TRY IT: Below are lines of data, and only some are wanted. Please repeat exactly those from the line that has "(** ** The monad: state and exceptions *)" through the line that has "(fun _ => c2))".

DATA SUPPLIED:
(** X13.  On the 50 x 50 shape the split configuration "k" is built
    without any draw: columns 0 to 24 hold spin +1 and columns 25 to 49
    spin -1, so the magnetisation is 0, and the two domain walls leave
    the stored energy at -4800. *)
Theorem init_k_split (t : R) (d : string) (g : rng) :
  exists self,
    init (50, 50) t "k" d g = Ok (Some self, g) /\
    shape_ok self /\ spins_ok self /\
    (forall i j, 0 <= i < 50 -> 0 <= j < 50 ->
       grid_get (lattice self) (i, j) = if j <? 25 then 1 else -1) /\
    get_abs_M self = 0 /\
    total_E self = (-4800)%R.
Proof.
  eexists. split; [reflexivity |].
  set (rows := map (fun row => firstn 25 row ++ repeat (-1) 25)
                   (repeat (repeat 1 (Z.to_nat 50)) (Z.to_nat 50))).
  split.
  { unfold shape_ok, with_fresh_energy. cbn [size lattice set_total_E fst snd].
    split; [lia |]. split; [lia |]. split; [reflexivity |].
    apply Forall_forall. intros row Hrow.
    assert (Hb : forallb (fun r => Nat.eqb (length r) (Z.to_nat 50)) rows = true)
      by (vm_compute; reflexivity).
    rewrite forallb_forall in Hb. apply Nat.eqb_eq. apply Hb. exact Hrow. }
  split.
  { unfold spins_ok, with_fresh_energy. cbn [lattice set_total_E].
    apply Forall_forall. intros row Hrow. apply Forall_forall. intros s Hs.
    assert (Hb : forallb (forallb (fun x => (x =? 1) || (x =? -1))) rows = true)
      by (vm_compute; reflexivity).
    rewrite forallb_forall in Hb. specialize (Hb row Hrow).
    rewrite forallb_forall in Hb. specialize (Hb s Hs).
    apply orb_true_iff in Hb. destruct Hb as [H | H]; apply Z.eqb_eq in H; auto. }
  split.
  { intros i j Hi Hj. unfold with_fresh_energy. cbn [lattice set_total_E].
    assert (Hb : forallb (fun a =>
                   forallb (fun b => grid_get rows (a, b)
                                     =? (if b <? 25 then 1 else -1))
                           (range 50)) (range 50) = true)
      by (vm_compute; reflexivity).
    pose proof (forallb_range 50 _ Hb i Hi) as Hrow. cbv beta in Hrow.
    pose proof (forallb_range 50 _ Hrow j Hj) as Hcell. cbv beta in Hcell.
    apply Z.eqb_eq. exact Hcell. }
  split.
  { unfold get_abs_M, with_fresh_energy. cbn [lattice set_total_E].
    replace (np_sum rows) with 0 by (vm_compute; reflexivity). reflexivity. }
  unfold with_fresh_energy. cbn [total_E set_total_E]. unfold get_total_E.
  replace (sum_unit_E _) with (-9600) by (vm_compute; reflexivity).
  lra.
Qed.
(** Everything the module prints, one constructor per [print]. *)
Inductive Msg : Type :=
| MsgUsingWeight (closest : Z) (key : string) (requested : Z)
    (* "  Using weight {closest_weight} for {weight_key} (requested ...)" *)
| MsgDownloading (family key : string) (weight : Z)
| MsgDownloadFailed (key : string) (e : Exn)     (* "  ⚠ Failed to download" *)
| MsgUsingCached (family key : string)
| MsgAsRegular (key : string)
| MsgRegularAsBold
| MsgRegularAsLight
| MsgGoogleError (family : string) (e : Exn)     (* "⚠ Error downloading" *)
| MsgPathMissing (p : string)                    (* "⚠ Font path does not exist" *)
| MsgUnsupported (suffix : string)               (* "⚠ Unsupported font format" *)
| MsgLoadedFile (p : string)                     (* "✓ Loaded font from" *)
| MsgNoFontFiles (p : string)                    (* "⚠ No font files found in" *)
| MsgLoadedDir (p : string)                      (* "✓ Loaded fonts from directory" *)
| MsgDirEntry (weight name : string)
| MsgNoSuitable (p : string)                     (* "⚠ Could not find suitable fonts" *)
| MsgInvalidPath (p : string)                    (* "⚠ Invalid path" *)
| MsgLoadingGoogle (family : string)
| MsgFontLoaded (family : string)                (* "✓ Font ... loaded successfully" *)
| MsgFailedTryLocal (family : string)            (* "⚠ Failed to load ..." *)
| MsgFailedPath                                  (* "⚠ Failed to load from font path" *)
| MsgFontNotFound (p : string).                  (* "⚠ Font not found" *)

(** The messages the source marks with the warning sign. *)
Definition is_warning (m : Msg) : bool :=
  match m with
  | MsgDownloadFailed _ _ | MsgGoogleError _ _ | MsgPathMissing _
  | MsgUnsupported _ | MsgNoFontFiles _ | MsgNoSuitable _ | MsgInvalidPath _
  | MsgFailedTryLocal _ | MsgFailedPath | MsgFontNotFound _ => true
  | _ => false
  end.

Definition Key := list string.

Record World : Type := mkWorld {
  (** the reply to the n-th request sent (n counts from 0) *)
  net : nat -> Request -> Reply;
  (** the canonical absolute components of a path string, as
      [Path(s).expanduser().resolve()] and the system calls see it *)
  realpath : string -> Key;
  (** the exception in which [Path(s).expanduser().resolve()] ends on
      [s], if it does: [RuntimeError] for a [~user] without home
      directory, [ValueError] for an embedded NUL.  The code obtains no
      path from such an [s], and [realpath s] is a place without entry *)
  resolve_error : string -> option Exn;
  (** the exception [stat] fails with at a place where it finds no entry,
      when that failure is none of those pathlib answers with [False]
      (ENOENT, ENOTDIR, EBADF, ELOOP): a name too long, a directory that
      may not be searched *)
  stat_error : Key -> option Exn;
  (** the entries of the file system, in enumeration order *)
  nodes : list (Key * Node);
  (** requests sent, newest first *)
  sent : list Request;
  (** lines printed, newest first *)
  stdout : list Msg
}.

Fixpoint key_eqb (a b : Key) : bool :=
  match a, b with
  | [], [] => true
  | x :: a', y :: b' => String.eqb x y && key_eqb a' b'
  | _, _ => false
  end.

Definition node_at (w : World) (k : Key) : option Node :=
  match k with
  | [] => Some Dir
  | _ => Dict.get key_eqb (nodes w) k
  end.

Definition set_nodes (w : World) (ns : list (Key * Node)) : World :=
  mkWorld (net w) (realpath w) (resolve_error w) (stat_error w) ns (sent w)
          (stdout w).

(** ** The monad: state and exceptions *)

Definition M (A : Type) : Type := World -> Result A * World.

Definition ret (A : Type) (a : A) : M A := fun w => (Ok a, w).

Definition bind (A B : Type) (c : M A) (k : A -> M B) : M B :=
  fun w =>
    match c w with
    | (Ok a, w') => k a w'
    | (Raised e, w') => (Raised e, w')
    end.

Definition raise (A : Type) (e : Exn) : M A := fun w => (Raised e, w).
Arguments raise {A} e.

(** [try: c except Exception as e: h e] *)
Definition try_except (A : Type) (c : M A) (h : Exn -> M A) : M A :=
  fun w =>
    match c w with
    | (Ok a, w') => (Ok a, w')
    | (Raised e, w') => h e w'
    end.

Notation "x <- c1 ;; c2" := (bind c1 (fun x => c2))
  (at level 61, c1 at next level, right associativity).
Notation "c1 ;; c2" := (bind c1 (fun _ => c2))
  (at level 61, right associativity).

(** Code without effect that yields [r]. *)
Definition of_result (A : Type) (r : Result A) : M A := fun w => (r, w).

(** [for x in xs: s = body s x] *)
Fixpoint for_each (A S : Type) (xs : list A) (body : S -> A -> M S) (s : S)
  : M S :=
  match xs with
  | [] => ret s
  | x :: xs' => s' <- body s x ;; for_each xs' body s'
  end.

Definition print (m : Msg) : M unit :=
  fun w => (Ok tt, mkWorld (net w) (realpath w) (resolve_error w)
                           (stat_error w) (nodes w) (sent w) (m :: stdout w)).

(** [requests.get]: the exceptions of a request that gets no response. *)
Definition requests_get (req : Request) : M (Z * string) :=
  fun w =>
    let w' := mkWorld (net w) (realpath w) (resolve_error w) (stat_error w)
                      (nodes w) (req :: sent w) (stdout w) in
    match net w (List.length (sent w)) req with
    | TimedOut => (Raised Timeout, w')
    | Unreachable => (Raised ConnectionError, w')
    | Response status body => (Ok (status, body), w')
    end.

(** [response.raise_for_status()]: [HTTPError] for 4xx and 5xx. *)
Definition raise_for_status (response : Z * string) : M unit :=
  let status := fst response in
  if Z.leb 400 status && Z.ltb status 600 then raise (HTTPError status)
  else ret tt.

(** ** System calls *)

(** [stat] as pathlib uses it: the entry, [None] for the failures that
    pathlib takes for "not there", and the exception for any other. *)
Definition stat (k : Key) : M (option Node) :=
  fun w =>
    match node_at w k with
    | Some n => (Ok (Some n), w)
    | None =>
        match stat_error w k with
        | Some e => (Raised e, w)
        | None => (Ok None, w)
        end
    end.

(** [p.exists()], [p.is_file()], [p.is_dir()] of a [Path] *)
Definition path_exists (k : Key) : M bool :=
  fun w =>
    match stat k w with
    | (Ok n, w') => (Ok (match n with Some _ => true | None => false end), w')
    | (Raised e, w') => (Raised e, w')
    end.

Definition is_file (k : Key) : M bool :=
  fun w =>
    match stat k w with
    | (Ok n, w') =>
        (Ok (match n with Some (File _) => true | _ => false end), w')
    | (Raised e, w') => (Raised e, w')
    end.

Definition is_dir (k : Key) : M bool :=
  fun w =>
    match stat k w with
    | (Ok n, w') => (Ok (match n with Some Dir => true | _ => false end), w')
    | (Raised e, w') => (Raised e, w')
    end.

(** [os.path.exists(p)]: every failure of [stat] is answered [False]. *)
Definition os_path_exists (k : Key) : M bool :=
  fun w => (Ok (match node_at w k with Some _ => true | None => false end), w).

(** [Path(s).expanduser().resolve()]: the resolved path, or the exception
    of a string that leads to no entry and does not resolve. *)
Definition resolve (s : string) : M Key :=
  fun w =>
    match node_at w (realpath w s), resolve_error w s with
    | None, Some e => (Raised e, w)
    | _, _ => (Ok (realpath w s), w)
    end.

(** [p.iterdir()]: the entries directly below [k], in enumeration order. *)
Definition children (ns : list (Key * Node)) (k : Key) : list Key :=
  List.map fst
    (filter (fun e => match fst e with
                      | [] => false
                      | _ => key_eqb (removelast (fst e)) k
                      end) ns).

Definition iterdir (k : Key) : M (list Key) :=
  fun w => (Ok (children (nodes w) k), w).

(** [p.mkdir(parents=True, exist_ok=True)]: every missing directory on the
    way is created; a non-directory on the way is an [OSError]. *)
Fixpoint mkdir_walk (prefix rest : Key) (ns : list (Key * Node))
  : option (list (Key * Node)) :=
  match rest with
  | [] => Some ns
  | c :: rest' =>
      let p := prefix ++ [c] in
      match Dict.get key_eqb ns p with
      | Some Dir => mkdir_walk p rest' ns
      | Some _ => None
      | None => mkdir_walk p rest' (ns ++ [(p, Dir)])
      end
  end.

Definition mkdir_parents (k : Key) : M unit :=
  fun w =>
    match mkdir_walk [] k (nodes w) with
    | Some ns => (Ok tt, set_nodes w ns)
    | None => (Raised OSError, w)
    end.

(** [p.write_bytes(content)]: the parent must be a directory and [p] no
    directory itself. *)
Definition write_bytes (k : Key) (content : string) : M unit :=
  fun w =>
    match k, node_at w (removelast k), node_at w k with
    | _ :: _, Some Dir, None
    | _ :: _, Some Dir, Some (File _) =>
        (Ok tt, set_nodes w (Dict.set key_eqb (nodes w) k (File content)))
    | _, _, _ => (Raised OSError, w)
    end.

EXERCISE SOLUTION:
(** ** The monad: state and exceptions *)

Definition M (A : Type) : Type := World -> Result A * World.

Definition ret (A : Type) (a : A) : M A := fun w => (Ok a, w).

Definition bind (A B : Type) (c : M A) (k : A -> M B) : M B :=
  fun w =>
    match c w with
    | (Ok a, w') => k a w'
    | (Raised e, w') => (Raised e, w')
    end.

Definition raise (A : Type) (e : Exn) : M A := fun w => (Raised e, w).
Arguments raise {A} e.

(** [try: c except Exception as e: h e] *)
Definition try_except (A : Type) (c : M A) (h : Exn -> M A) : M A :=
  fun w =>
    match c w with
    | (Ok a, w') => (Ok a, w')
    | (Raised e, w') => h e w'
    end.

Notation "x <- c1 ;; c2" := (bind c1 (fun x => c2))
  (at level 61, c1 at next level, right associativity).
Notation "c1 ;; c2" := (bind c1 (fun _ => c2))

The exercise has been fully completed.